Anyway, you are right, building the lemon_rust program as part of cargo build would be the right thing to do. However, from the cargo documentation, I’m not sure if cargo supports building and running compilation tools.

Just out of curiosity: is the parser for LEMON code generated by the parser generator itself?

No. Lemon_C uses a manually written parser, and Lemon_Rust shares the code. Maybe if/when it is translated to Rust it will bootstrap. That would be fun!


#4

Having taken the time to (try to) understand Lemon’s idiosyncratic flavor of C, I highly recommend you avoid repeating my mistake.

The Lemon source code is not something to learn from unless your goal is simply recreating the Lemon parser-generator. It exhibits typical C-isms, including (but certainly not limited to!)

  • indecipherable abbreviations in place of proper variable and member-data names;
  • minimal or no comments on certain pieces of (rather obtuse) code;
  • poor use of abstractions (e.g., delegation to named subroutines) to reduce mental load for the reader ‒ every routine seems to access the data directly, resulting in for loops up the gazoo and a large amount of visual noise;
  • several “roll-your own” data structure implementions (there’s at least one hash table in there);

and more. Please understand that I’m not saying that Lemon itself is a bad program ‒ I actually rather like it ‒ but that it’s a poor teacher for someone interested in learning about parsing techniques or good programming style.

For the former, I’d recommend picking up a textbook on compiler design/implementation (the Webernets can recommend one for you). Before you protest that textbooks are too expensive (they are), you should know that there are a number available for free from the authors’ websites.


#5

I know what you are talking about. However my goal of generating Rust code is not so hard to achieve, just change a printf() here and there…

I’m just trying to learn some Rust here… If I happen to learn about LALR parsers, the better.

However, the basic premises of Lemon and its theory of operation is sound, and IMO worth reusing, despite the weird C style. And I’ve seen much worse C than that!

BTW, I’ve added a DOCUMENTATION.md file to the repository, with usage instructions, just in case anyone is interested.


#6

I’m thrilled to see more people interested in Lemon; honestly it’s such a better way to implement a parser generator than Yacc/Bison. The named (instead of indexed) terminals and non-terminals, generally being amenable to threading (as opposed to vigorously anti-threading) and clean API makes it a very compelling tool.

I’ve been working on my own port for a few weeks now (off and on). I’ve broken up the lemon.c file back into its original constituents, modernized/cleaned up some of the syntax and have been working to build an idiomatic parser template for Rust. I’d love your thoughts!

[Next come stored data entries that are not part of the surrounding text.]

Definition Network_Leg_Set_Cost (e : net_env) (l new_cost : Z) (n : net) : outcome net :=
  lg ← or_else (Legs n !! l) Fault;
  let c := conn lg in
  let my := My_Address (dae n) in
  edge ← or_else (Get_Edge (dae n) my (l_dst lg)) Fault;
  if (negb (new_cost =? -1) && negb (bool_decide (status c = CONNECTED_LEG))) ||
     ((new_cost =? -1) && bool_decide (status c = CONNECTED_LEG)) then Exit
  else if new_cost =? l_cost c then Ret n
  else
    let n := set_conn l (mk_conn (status c) new_cost (ctrl_link_id c) (other_side_ctrl_link_id c) (hellos_out c) (last_recv_hello c) (connect_cnter c)
                           (last_connected c)) lg n in
    let d := dae n in
    let d := with_calls (calls d ++ [DG_Process_Edge_Update my (l_dst lg) (cost edge) new_cost; MultiPath_Clear_Cache]) d in
    let lts' := Link_State_LTS_inc (Link_State_Update_LTS d) in
    let d := with_lts lts' d in
    let d := with_edges (put_state (All_Edges d) my (l_dst lg) (set_edge_lts lts' (set_edge_cost new_cost edge))) d in
    n ← (if l_cost c =? -1 then
           ctl ← or_else (l_links lg !! CONTROL_LINK) Fault;
           Ret (queue e HNet_Send_State_All ctl (ProtArg GroupsP) zero_timeout
                  (queue e HNet_Send_State_All ctl (ProtArg EdgeP) zero_timeout (with_dae d n)))
         else if new_cost =? -1 then
           nd ← or_else (Get_Node d (l_dst lg)) Fault;
           if (0 <=? neighbor_id nd) && (neighbor_id nd <? Z.of_nat (length (Neighbor_Nodes d)))
           then Ret (with_dae (set_neighbor_id (l_dst lg) (-1) (with_neighbors (trim (<[Z.to_nat (neighbor_id nd) := None]> (Neighbor_Nodes d))) d)) n)
           else Fault
         else Ret (with_dae d n));
    d ← Add_to_changed_states (now e) EdgeP my my (l_dst lg) (dae n);
    Ret (with_dae (Schedule_Routes (now e) d) n).

(** 1: reported, -1: not worth it. *)
Definition Network_Leg_Update_Cost (cfg : net_conf) (e : net_env) (l : Z) (n : net) : outcome (Z * net) :=
  lg ← or_else (Legs n !! l) Fault;
  ctl ← or_else (l_links lg !! CONTROL_LINK) Exit;
  lk ← or_else (Links n !! ctl) Fault;
  if negb (is_control lk) then Exit
  else
    c ← or_else (c_data lk) Exit;
    edge ← or_else (Get_Edge (dae n) (My_Address (dae n)) (l_dst lg)) Fault;
    r ← leg_cost cfg (now e) c (l_cost (conn lg)) (base_cost (extra edge));
    match r with
    | None => Ret (-1, n)
    | Some c => n ← Network_Leg_Set_Cost e l c n; Ret (1, n)
    end.

(** ** Links (link.c) *)
Definition first_free (links : gmap Z Link) : option Z := snd <$> list_find (fun i => links !! i = None) (seqZ 0 MAX_LINKS).
Definition first_neighbor (l : list (option Z)) : nat := match list_find (fun x => x = None) l with Some (i, _) => i | None => length l end.

Definition new_loss : Loss_Data :=
  mk_loss (F64.of_Z 0) (list_to_map (map (fun i => (i, 0)) (seqZ 0 MAX_LINKS_4_EDGE))) (list_to_map (map (fun i => (i, PACK_MAX_SEQ)) (seqZ 0 MAX_LINKS_4_EDGE))).
Definition new_cdata : Control_Data := mk_cdata 0 0 0 (F32.of_Z 1000) new_loss (F32.of_Z UNKNOWN) UNKNOWN (F32.of_Z UNKNOWN) (mk_time 0 0).

(** The random time before the first hello. *)
Definition rand_hello_TO (usec : Z) : sp_time := if 1000000 <? usec then mk_time (usec / 1000000) ((usec / 1000000) mod 1000000) else mk_time 0 usec.

(** The neighbour gets a number if it has none. *)
Definition ensure_neighbor (id : Z) (d : daemon) : outcome daemon :=
  nd ← or_else (Get_Node d id) Fault;
  if neighbor_id nd =? -1 then
    let i := first_neighbor (Neighbor_Nodes d) in
    if Z.of_nat i =? MAX_NEIGHBORS then Exit
    else Ret (with_neighbors (if bool_decide (i = length (Neighbor_Nodes d)) then Neighbor_Nodes d ++ [Some id] else <[i := Some id]> (Neighbor_Nodes d))
                (set_neighbor_id id (Z.of_nat i) d))
  else Ret d.

(** The part of [Create_Link] for control links. *)
Definition create_control (cfg : net_conf) (e : net_env) (l id : Z) (n : net) : outcome net :=
  lg ← or_else (Legs n !! l) Fault;
  lk ← or_else (Links n !! id) Fault;
  let c := conn lg in
  if negb (bool_decide (status c = DISCONNECTED_LEG) && (l_cost c =? -1)) then Exit
  else
    let n := set_conn l (mk_conn NOT_YET_CONNECTED_LEG (-1) (rand_id e) 0 0 (last_recv_hello c) 0 (last_connected c)) lg n in
    let n := set_cdata id lk new_cdata n in
    d ← ensure_neighbor (l_dst lg) (dae n);
    Ret (queue e HSend_Hello id NoArg (rand_hello_TO (rand_offset e)) (with_dae d n)).

Definition Create_Link (cfg : net_conf) (e : net_env) (l mode : Z) (n : net) : outcome (Z * net) :=
  lg ← or_else (Legs n !! l) Fault;
  loc ← or_else (Known_Interfaces n !! src_iid lg) Fault;
  if negb (owner loc =? My_Address (dae n)) then Exit
  else match l_links lg !! mode with
  | Some id => if mode =? INTRUSION_TOL_LINK then Ret (id, n) else Exit
  | None =>
      if negb (mode =? CONTROL_LINK) &&
         (bool_decide (l_links lg !! CONTROL_LINK = None) || negb (bool_decide (status (conn lg) = CONNECTED_LEG)) || (l_cost (conn lg) =? -1)) then Exit
      else if (mode =? INTRUSION_TOL_LINK) && negb (Config_File_Found cfg) then Ret (0, n)
      else
        id ← or_else (first_free (Links n)) Exit;
        let r := if (mode =? CONTROL_LINK) || (mode =? RELIABLE_UDP_LINK) then Some (UNAVAILABLE_LINK, F32.of_Z 0) else None in
        let n := set_leg_link l mode (Some id) lg (set_link id (mk_lk mode l r None) n) in
        n ← (if mode =? CONTROL_LINK then create_control cfg e l id n else Ret n);
        Ret (id, n)
  end.

Definition Destroy_Link (id : Z) (n : net) : outcome net :=
  lk ← or_else (Links n !! id) Exit;
  if link_type lk =? INTRUSION_TOL_LINK then Ret n
  else
    lg ← or_else (Legs n !! lk_leg lk) Fault;
    let n := match r_data lk with
             | None => n
             | Some _ =>
                 let n := dequeue HTry_Send id NoArg n in
                 if is_control lk then
                   dequeue HNet_Send_State_All id (ProtArg GroupsP) (dequeue HNet_Send_State_All id (ProtArg EdgeP)
                     (dequeue HHello_Request_Cnt id NoArg (dequeue HHello_Request id NoArg (dequeue HSend_Hello id NoArg n))))
                 else n
             end in
    let n := set_leg_link (lk_leg lk) (link_type lk) None lg n in
    Ret (with_links (delete id (Links n)) n).

Definition Get_Best_Link (d : daemon) (n : net) (node_id mode : Z) : outcome (option Z) :=
  match Get_Edge d (My_Address d) node_id with
  | Some edge =>
      if negb (cost edge =? -1) || (mode =? INTRUSION_TOL_LINK) then
        l ← or_else (leg (extra edge)) Fault; lg ← or_else (Legs n !! l) Fault; Ret (l_links lg !! mode)
      else Ret None
  | None => Ret None
  end.

(** ** Legs and interfaces (network.c) *)
Definition destroy_mode (l : Z) (n : net) (mode : Z) : outcome net :=
  lg ← or_else (Legs n !! l) Fault;
  match l_links lg !! mode with Some id => Destroy_Link id n | None => Ret n end.

Definition Disconnect_Network_Leg (e : net_env) (l : Z) (n : net) : outcome net :=
  lg ← or_else (Legs n !! l) Fault;
  let c := conn lg in
  if bool_decide (status c = DISCONNECTED_LEG) then Exit
  else
    let n := set_conn l (mk_conn DISCONNECTED_LEG (l_cost c) 0 0 (hellos_out c) (last_recv_hello c) (connect_cnter c) (now e)) lg n in
    n ← foldM (destroy_mode l) n (seqZ 0 MAX_LINKS_4_EDGE);
    Network_Leg_Set_Cost e l (-1) n.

This is very much still a work in progress but you can check out the repo on my Github and the Rust branch is mm/experimental-rust. https://github.com/martinmroz/lemon – check out templates/skeleton.rs on my branch.

I’m planning on adding a whole lot of tests as I go. Also adding a bunch of examples and documentation that I’ve dug up myself.


#7

I’d love to see us work together to make Lemon better!